"Why do you call it the Secret Lake?" asked the Doctor.
"Because it has never been visited by man since the Flood," said the giant reptile. "You will be the first to see it. We who live in it boast that we bathe daily in the original water of the Flood. For before the Forty Days' Rain came it was not there, they say. But when the Flood passed away this part of the world never dried up. And so it has remained, guarded by these wide mangrove swamps, ever since."
"What was here before the Flood then?" asked the Doctor.
"They say rolling, fertile country, waving corn and sunny hilltops," the snake replied. "That is what I have heard.

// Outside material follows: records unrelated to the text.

(** The whole source. *)
Lemma parses_source d : source_info_ok d ->
  parser_need (dt d) + 5 < YYMAXDEPTH -> blen (reservelist d) + 7 < YYMAXDEPTH ->
  (forall tree cpu, read_node tree = read_node (dt d) -> fresh tree = true -> guess_boot_cpuid tree = Done cpu ->
     Post (Some (build_dt_info DTSF_V1 (reservelist (read_info d)) tree cpu))) ->
  (forall tree, read_node tree = read_node (dt d) -> fresh tree = true -> exists cpu, guess_boot_cpuid tree = Done cpu) ->
  parses None [(0, VNone)] (source_toks d ++ [TCode 0]).
Proof.
  intros [Hn Hroot Hre] Hneed Hlen Hpost Hcpu. unfold source_toks. cbn [app].
  shift_to 1. intros v1 _. shift_to 5. intros v2 _.
  rewrite <- app_assoc, <- app_comm_cons.
  assert (exists t ts, concat (map reserve_toks (reservelist d)) ++ TCode 47 :: node_toks (dt d) ++ [TCode 0] = t :: ts /\
    0 <= tok_code t /\ next_move 5 (Some (symbol t)) = Reduce 3 /\ next_move 3 (Some (symbol t)) = Reduce 5)
    as (t & ts & E & Ht & Hm1 & Hm).
  { destruct (reservelist d) as [|q l]; (eexists; eexists; split; [reflexivity|split; [done|split; by vm_compute]]). }
  rewrite E.
  apply (reduces junk src o Lfin Post 3 3 [(5, v2); (1, v1)] 0 VNone 5 (VFlags DTSF_V1));
    [exact Hm1|exact Ht|reflexivity|reflexivity|reflexivity|done|reflexivity|].
  apply (reduces junk src o Lfin Post 4 5 [(3, VFlags DTSF_V1)] 0 VNone 3 (VFlags DTSF_V1));
    [exact Hm|exact Ht|reflexivity|reflexivity|reflexivity|done|reflexivity|].
  rewrite <- E. apply parses_reserves; [exact Hre|by left|change (blen [(0, VNone)]) with 1; lia|].
  change (4 =? 4) with true. cbn iota. set (re := VRe _).
  shift_to 18. intros v3 _.
  apply (parses_node (dt d) Hn); [by right; left|done|unfold YYMAXDEPTH in *; rewrite !blen_cons, blen_nil; lia|].
  intros n' Hb. change (after_node 18) with 41.
  destruct (built_named n' (dt d) [] Hb Hroot) as (m & Em & Hfr & Hr). destruct (Hcpu m Hr Hfr) as [cpu Hg].
  apply (reduces junk src o Lfin Post 19 11 [(41, VNode n'); (18, v3)] 10 re 41 (VNode m));
    [reflexivity|done|reflexivity|reflexivity| |unfold YYMAXDEPTH; rewrite !blen_cons, blen_nil; lia|reflexivity|].
  { intros. unfold reduce. change (is_binary 11) with false. cbn iota. 
    cbn [map snd rev app as_node mbind outcome_bind]. by rewrite Em. }
  apply (parses_reduce junk src o Lfin Post 2 2 [(19, VNode m); (10, re); (4, VFlags DTSF_V1)] 0 VNone 19 VNone None
    (Some (build_dt_info DTSF_V1 (reservelist (read_info d)) m cpu)));
    [reflexivity|done|reflexivity|reflexivity| |done|reflexivity|].
  { intros. unfold reduce. change (is_binary 2) with false. cbn iota. unfold re.
    cbn [map snd rev app as_node as_re as_flags mbind outcome_bind]. rewrite Hg. done. }
  apply parses_accept; [reflexivity|]. by apply Hpost.
Qed.
End Nodes.
Definition states : list Z := Eval vm_compute in map Z.of_nat (seq 0 149).
Definition symbols_of_tokens : list Z := Eval vm_compute in map Z.of_nat (seq 0 48).

Definition preds_of (s : Z) : list Z := preds !!! Z.to_nat s.
Definition rhs_of (rule : Z) : list Z := rhs !!! Z.to_nat rule.
Definition elem (x : Z) (l : list Z) : bool := existsb (Z.eqb x) l.

(** Popping symbols, the last of a right-hand side first, from a stack with
    state [s] on top always succeeds, and leaves a state that satisfies [goal]. *)
Fixpoint pops (goal : Z -> bool) (s : Z) (l : list Z) : bool :=
  match l with
  | [] => goal s
  | x :: l => negb (s =? 0) && (entry yystos s =? x) && forallb (fun q => pops goal q l) (preds_of s)
  end.

Definition enters_state (x s0 s : Z) : bool := elem s0 (preds_of s) && (entry yystos s =? x).

Definition move_ok (s t : Z) : bool :=
  match next_move s (Some t) with
  | Shift s' => enters_state t s s'
  | Reduce rule =>
      (1 <=? rule) && (rule <=? 85) && (blen (rhs_of rule) =? entry yyr2 rule) &&
      pops (fun s0 => enters_state (entry yyr1 rule) s0 (goto_state rule s0)) s (rev (rhs_of rule))
  | _ => true
  end.

Definition state_ok (s : Z) : bool :=
  (negb (s =? 0) && bool_decide (preds_of s = [])) ||
  forallb (move_ok s) symbols_of_tokens &&
  match error_shift s with Some s' => enters_state YYTERROR s s' | None => true end.

(** The tables describe an automaton: every shift, every reduction and every
    shift of the error token leads along its edges. *)
Lemma tables_ok : forallb state_ok states = true.
Proof. vm_compute. reflexivity. Qed.

(** ** Types *)

Fixpoint pathless (n : node) : bool :=
  bool_decide (fullpath n = None) && forallb pathless (children n).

I was not there to see. Mudface, the turtle, will tell you all about it."
"How wonderful!" exclaimed the Doctor. "Let us push on. I am most anxious to see him—and the Secret Lake."
[CHAPTER IX]
THE SECRET LAKE
During the course of the next day's travel the country became, as the snake had foretold, freer and more open. Little by little the islands grew fewer and the mangroves not so tangly. In the dreary views there was less land and more water. The going was much easier now. For miles at a stretch the Doctor could paddle, without the help of his guide, in water that seemed to be quite deep. It was indeed a change to be able to look up and see a clear sky overhead once in a while, instead of that everlasting network of swamp trees. Across the heavens the travelers now occasionally saw flights of wild ducks and geese, winging their way eastward.
"That's a sign we're near open water," said Dab-Dab.
"Yes," the snake agreed. "They're going to Junganyika. It is the feeding ground of great flocks of wild geese."